Aunque estaba demasiado conmocionada para hablar, Huo Yanmei no tenía tiempo para hacer más preguntas.
Liu Shan estaba a punto de romper la formación, y ella tenía que recuperar al menos el ochenta por ciento de su fuerza antes de que él entrara.
Por su parte, Sikong Jing no dudó en absoluto; con el poder de su palma, la posó sobre la espalda de Huo Yanmei, y entonces sintió cómo su Qi Verdadero fluía a raudales hacia ella…
—Qué puro… Tu comprensión del Camino de la Montaña del Dragón de Fuego es más fuerte que la mía.
Huo Yanmei habló conmocionada y, sin decir palabra, continuó absorbiendo el Qi Verdadero de Sikong Jing.
Mientras tanto, Sikong Jing siguió canalizando todo su Qi Verdadero en el Meridiano del Dragón de Fuego, transformándolo en Qi Verdadero del Dragón de Fuego para que Huo Yanmei lo absorbiera.
Pensó para sí que su Meridiano del Dragón de Fuego estaba construido completamente basándose en el Camino de la Montaña del Dragón de Fuego, y que aunque parecía humano, en realidad era un Cuerpo de Bestia, por lo que su Qi Verdadero era naturalmente más puro que el de Huo Yanmei.
En un abrir y cerrar de ojos, el Qi Verdadero de Sikong Jing se agotó por completo.
El cuerpo de Huo Yanmei rebosaba de un creciente Qi Verdadero, y su tez se fue volviendo sonrosada.
Inesperadamente, sus heridas se curaron por completo tras absorber el Qi Verdadero del Dragón de Fuego de Sikong Jing.
Lo que es más increíble es que había indicios de un gran avance…
¡Bum!
Justo en ese momento, la formación exterior se hizo añicos por completo, y la voz de Liu Shan llegó desde la entrada.
—Jaja, Maestra Huo, lo siento de veras, pero ahora me convertiré en el Maestro de la Montaña del Dragón de Fuego.
—Y usted, solo puede morir a causa de sus graves heridas mientras está en reclusión.
—Una vez que el Maestro Lei Hongteng se convierta en el Vicepalacio Maestro, sin duda le echaremos la culpa al Palacio Xingluo, alegando que ellos causaron su muerte.
Tras hablar, de una fuerte patada, abrió la puerta del patio.
Liu Shan entró en el patio con su Qi Verdadero a pleno rendimiento y el rostro lleno de una risa petulante y desenfrenada, pero al instante siguiente, se quedó atónito.
—Maestra Shi, ¿qué hace aquí? ¿Y quién es este mocoso?
De repente se sintió desconcertado. ¿No se suponía que Huo Yanmei debía estar sola en el patio?
Estaba en reclusión curando sus heridas, y se suponía que nadie debía molestarla.
—Olvídalo, ya que se han topado con esto, es solo su mala suerte.
—Ahora, Maestra Shi, no le queda más que morir.
El aura de Liu Shan se dirigió hacia Huo Yanmei, y luego él exclamó con fingida angustia: —Maestra Huo, ¿por qué no apoyó a Lei Hongteng? ¿Por qué tiene que morir de forma tan miserable?
—Antes de morir, incluso ha arrastrado a dos personas irrelevantes a esto.

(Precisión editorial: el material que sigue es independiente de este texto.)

(** * docker-worker TaskListener: a shallow embedding of task_listener.js

    The listener is a JavaScript class whose methods mutate the fields of
    [this] and call out to external collaborators (queue client, device
    manager, garbage collector, task handler, host, log and metric sinks).

    - The fields of [this] (and [runtime.capacity], which the listener
      writes) are the record [TaskListener].
    - Every call to a collaborator is recorded as an [Event] appended to the
      [trace] field, in program order.
    - What the collaborators answer is the record [Runtime]: a result or a
      thrown error for each call the source makes.
    - Methods are computations in the monad [M]: state passing over
      [TaskListener] with JavaScript exceptions ([Throw]), [try_catch] and
      [try_finally].
    - [runTask] suspends at [await taskHandler.start()].  It is embedded as
      [runTask_begin] (up to the call of [start()]) and [runTask_resume]
      (from the point where the promise settles), so that cancellation and
      shutdown can be interleaved between the two.

    Calls the source makes without any guard and whose failure the source
    does not handle -- the log and metric sinks, [handler.cancel],
    [device.release()], the shutdown manager's [onIdle]/[onWorking] -- are
    taken to return normally.

    A method runs without interruption up to [await taskHandler.start()]
    and, in the wait loop of the immediate shutdown, up to each 100 ms
    sleep; the other awaits (device probe, [getDevice], sweep, disk probe,
    [claimWork], cache purge) are calls that answer at once.

    The poll timer is not part of the state: [scheduleTaskPoll] answers
    whether it arms one, and [pollTimeout] is the callback it hands to
    [setTimeout].  [reportCapacityState] runs on a [Reporter], the listener
    together with the snapshot the report keeps; the numbers it computes in
    floating point are kept as the expressions the source writes, and
    [host.billingCycleUptime()] is taken to return normally.  [connect],
    [close] and [resume] are not part of the embedding.

    The module [Async] embeds the runner and the poll cycle a second time,
    without the two restrictions above: there [runTask] also suspends at
    each lease of a payload device, the poll cycle gives way to other
    activities at each of its awaits, the device manager answers from the
    history of the calls, and the unguarded calls can throw.  The
    properties that depend on what happens at an await are stated over
    it. *)

From Stdlib Require Import String ZArith List Bool Lia Permutation.
Import ListNotations.

Local Open Scope string_scope.
Local Open Scope list_scope.
Local Open Scope Z_scope.

(** ** Data *)

(** A leased device handle, [{id, release()}]. *)
Record Device := { dev_id : nat }.

(** Entries of [message.payload.status.runs] and [claim.status.runs];
    [reasonResolved] is undefined until the run is resolved. *)
Record Run := { reasonResolved : option string }.

(** Execution options handed to the task handler. *)
Record Options := {
  cpusetCpus : option nat;
  opt_devices : option (list (string * Device))
}.

(** The task handler, [new Task(runtime, task, claim, options)]: the fields
    the listener reads are [handler.status.taskId] and [handler.runId]. *)
Record Task := {
  h_taskId : string;
  h_runId : Z;
  h_options : Options
}.
(** X13. A line that [json.loads] decodes to a value that is not an object
    (an array, a string, a number, true, false or null) is not skipped:
    reached before any terminal line (the lines before it being skipped or
    carrying a piece), it makes the loop raise [AttributeError], whatever
    follows. *)
Theorem stream_breaks_on_non_object (before : list str) (ln : str)
        (after : list str) (v : json) :
  Forall (passes number_is_true) before ->
  is_blank ln = false ->
  json_loads (strip ln) = Some v ->
  (forall obj, v <> JObject obj) ->
  stream_collect_content number_is_true (before ++ ln :: after) = AttributeError.
Proof.
  intros Hpass Hb Hj Hv. pose proof (@fragment_breaks ln v Hb Hj Hv) as Hbreak.
  unfold stream_collect_content. generalize (@nil str) as parts.
  induction Hpass as [|l before Hl _ IH]; intro parts; cbn [app].
  - rewrite collect_parts_step, Hbreak. reflexivity.
  - rewrite collect_parts_step. unfold passes in Hl.
    destruct (fragment_of number_is_true l) as [| | |p [|]];
      try contradiction; apply IH.
Qed.

Lemma concat_append_piece (parts : list str) (c : str) :
  concat (append_piece parts (Some (JString c))) = concat parts ++ c.
Proof.
  destruct c as [|x c]; cbn [append_piece].
  - rewrite app_nil_r. reflexivity.
  - rewrite concat_app. cbn [concat]. rewrite app_nil_r. reflexivity.
Qed.

(** X14. The content returned is the pieces in order: when the lines up to
    a terminal one each carry a string content (possibly empty), and the
    terminal line carries one too, the loop returns these contents
    concatenated, and nothing of what follows the terminal line. *)
Theorem stream_concatenates_pieces (body : list str) (pieces : list str)
        (last : str) (last_piece : str) (after : list str) :
  Forall2 (fun ln c =>
             fragment_of number_is_true ln = Piece (Some (JString c)) false)
          body pieces ->
  fragment_of number_is_true last = Piece (Some (JString last_piece)) true ->
  stream_collect_content number_is_true (body ++ last :: after)
  = Content (concat pieces ++ last_piece).
Proof.
  intros Hbody Hlast. unfold stream_collect_content.
  assert (Heq : forall parts,
             collect_parts number_is_true (body ++ last :: after) parts
             = Content (concat parts ++ concat pieces ++ last_piece)).
  { induction Hbody as [|ln c body pieces Hln _ IH]; intro parts; cbn [app].
    - rewrite collect_parts_step, Hlast, concat_append_piece. reflexivity.
    - rewrite collect_parts_step, Hln, IH, concat_append_piece.
      cbn [concat]. rewrite <- !app_assoc. reflexivity. }
  rewrite Heq. reflexivity.
Qed.

End StreamFacts.

Lemma stream_stops_at_done_witness :
  let E := Reference.scripted [] in
  let t := Reference.number_is_true in
  @stream_collect_content E t
    [Uq "{'message': {'content': 'to '}, 'done': false}";
     Uq "{'message': {'content': 'eat'}, 'done': true}";
     Uq "[1, 2]"]
  = @stream_collect_content E t
      [Uq "{'message': {'content': 'to '}, 'done': false}";
       Uq "{'message': {'content': 'eat'}, 'done': true}"].
Proof.
  cbn zeta.
  apply (@stream_stops_at_done (Reference.scripted []) Reference.number_is_true
           [Uq "{'message': {'content': 'to '}, 'done': false}"]
           (Uq "{'message': {'content': 'eat'}, 'done': true}")
           [Uq "[1, 2]"] (Some (JString (U "eat")))).
  vm_compute. reflexivity.
Defined.

Lemma stream_skips_undecodable_lines_witness :
  let E := Reference.scripted [] in
  let t := Reference.number_is_true in
  @stream_collect_content E t
    [Uq "{'message': {'content': 'to '}}"; U "data: oops";
     Uq "{'message': {'content': 'eat'}, 'done': true}"]
  = @stream_collect_content E t
      [Uq "{'message': {'content': 'to '}}";
       Uq "{'message': {'content': 'eat'}, 'done': true}"].
Proof.
  cbn zeta.
  apply (@stream_skips_undecodable_lines (Reference.scripted [])
           Reference.number_is_true
           [Uq "{'message': {'content': 'to '}}"] (U "data: oops")
           [Uq "{'message': {'content': 'eat'}, 'done': true}"]).
  right. split; vm_compute; reflexivity.
Defined.

Lemma stream_breaks_on_non_object_witness :
  let E := Reference.scripted [] in
  @stream_collect_content E Reference.number_is_true
    [Uq "{'message': {'content': 'to '}}"; Uq "[1, 2]";
     Uq "{'message': {'content': 'eat'}, 'done': true}"]
  = AttributeError.
Proof.
  cbn zeta.
  apply (@stream_breaks_on_non_object (Reference.scripted [])
           Reference.number_is_true
           [Uq "{'message': {'content': 'to '}}"] (Uq "[1, 2]")
           [Uq "{'message': {'content': 'eat'}, 'done': true}"]
           (JArray [JNumber (U "1"); JNumber (U "2")])).
  - constructor; [vm_compute; exact I|constructor].
  - vm_compute. reflexivity.
  - vm_compute. reflexivity.
  - intros obj. discriminate.
Defined.

Lemma stream_lets_other_exceptions_through_witness :
  @stream_collect_content Limited.externals Reference.number_is_true
    [Uq "{'message': {'content': 'to '}}"; repeat 49%N 4301;
     Uq "{'message': {'content': 'eat'}, 'done': true}"]
  = LoadsError.
Proof.
  apply (@stream_lets_other_exceptions_through Limited.externals
           Reference.number_is_true
           [Uq "{'message': {'content': 'to '}}"] (repeat 49%N 4301)
           [Uq "{'message': {'content': 'eat'}, 'done': true}"]).
  - constructor; [vm_compute; exact I|constructor].
  - vm_compute. reflexivity.
  - vm_compute. reflexivity.
  - vm_compute. reflexivity.
Defined.

Lemma stream_concatenates_pieces_witness :
  let E := Reference.scripted [] in
  @stream_collect_content E Reference.number_is_true
    [Uq "{'message': {'content': 'to '}, 'done': false}";
     Uq "{'message': {'role': 'assistant', 'content': 'eat'}}";
     Uq "{'message': {'content': ''}, 'done': true}";
     Uq "{'message': {'content': 'never read'}}"]
  = Content (concat [U "to "; U "eat"] ++ []).
Proof.
  cbn zeta.
  apply (@stream_concatenates_pieces (Reference.scripted [])
           Reference.number_is_true
           [Uq "{'message': {'content': 'to '}, 'done': false}";
            Uq "{'message': {'role': 'assistant', 'content': 'eat'}}"]
           [U "to "; U "eat"]
           (Uq "{'message': {'content': ''}, 'done': true}") []
           [Uq "{'message': {'content': 'never read'}}"]).
  - constructor; [vm_compute; reflexivity|].
    constructor; [vm_compute; reflexivity|constructor].
  - vm_compute. reflexivity.
Defined.

(** ** The run: what is requested and what is kept *)

Lemma dict_keys_get {V} (m : dict V) (k : str) :
  In k (dict_keys m) -> dict_get m k <> None.
Proof.
  unfold dict_keys. induction m as [|[k0 v0] m IH]; cbn; [intros []|].
  destruct (str_eqb_spec k k0) as [E|E]; [discriminate|].
  intros [Heq|Hin]; [congruence|apply IH; exact Hin].
Qed.

Section RunMore.
Context `{Externals}.
Variable max_retries : Z.
Variable retry_batch_size : Z.
Variable apply_postfixes : bool.
Variable sleep_between_s : float.

(** X15. The mapping returned has entries for requested words only: a
    record of a reply whose word was not asked for in that request leaves
    no trace in it. *)
Theorem generate_keys_are_requested_words
        (words : list str) (batch_size : Z) (st st' : state) (results : results_t) :
  generate max_retries retry_batch_size apply_postfixes sleep_between_s
           words batch_size st = (st', Ok results) ->
  forall w, In w (dict_keys results) -> In w words.
Proof.
  intros Hrun w Hkey.
  pose proof (generate_spec max_retries retry_batch_size apply_postfixes
                            sleep_between_s words batch_size st) as Hspec.
  apply (@wp_run _ _ _ _ _ _ _ Hspec) in Hrun.
  pose proof (chunk_list_cases words batch_size) as Hch.
  destruct (chunk_list words batch_size) as [batches|e];
    [|destruct Hrun; discriminate].
  destruct Hch as (_ & Hincl & _).
  destruct Hrun as (segs & _ & _ & _ & Hg & _).
  destruct (in_dec str_eq_dec w (concat batches)) as [Hin|Hout].
  - apply Hincl. exact Hin.
  - apply dict_keys_get in Hkey. rewrite (grows_frame Hg w Hout) in Hkey.
    contradiction.
Qed.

Qué desgarrador es para mí.
Mientras Liu Shan hablaba, estalló en carcajadas y se abalanzó hacia adelante.
¡Zas!
Al instante siguiente, Liu Shan sintió de repente que algo pasaba borroso ante sus ojos; luego, un sonido seco resonó en su cara. Todo su Qi Verdadero se dispersó en un instante, y se quedó allí parado, atontado, cubriéndose el rostro que le ardía.
Poco después, Huo Yanmei se levantó lentamente y dijo con ligereza: —¿Liu Shan, sabes qué es lo que más odio?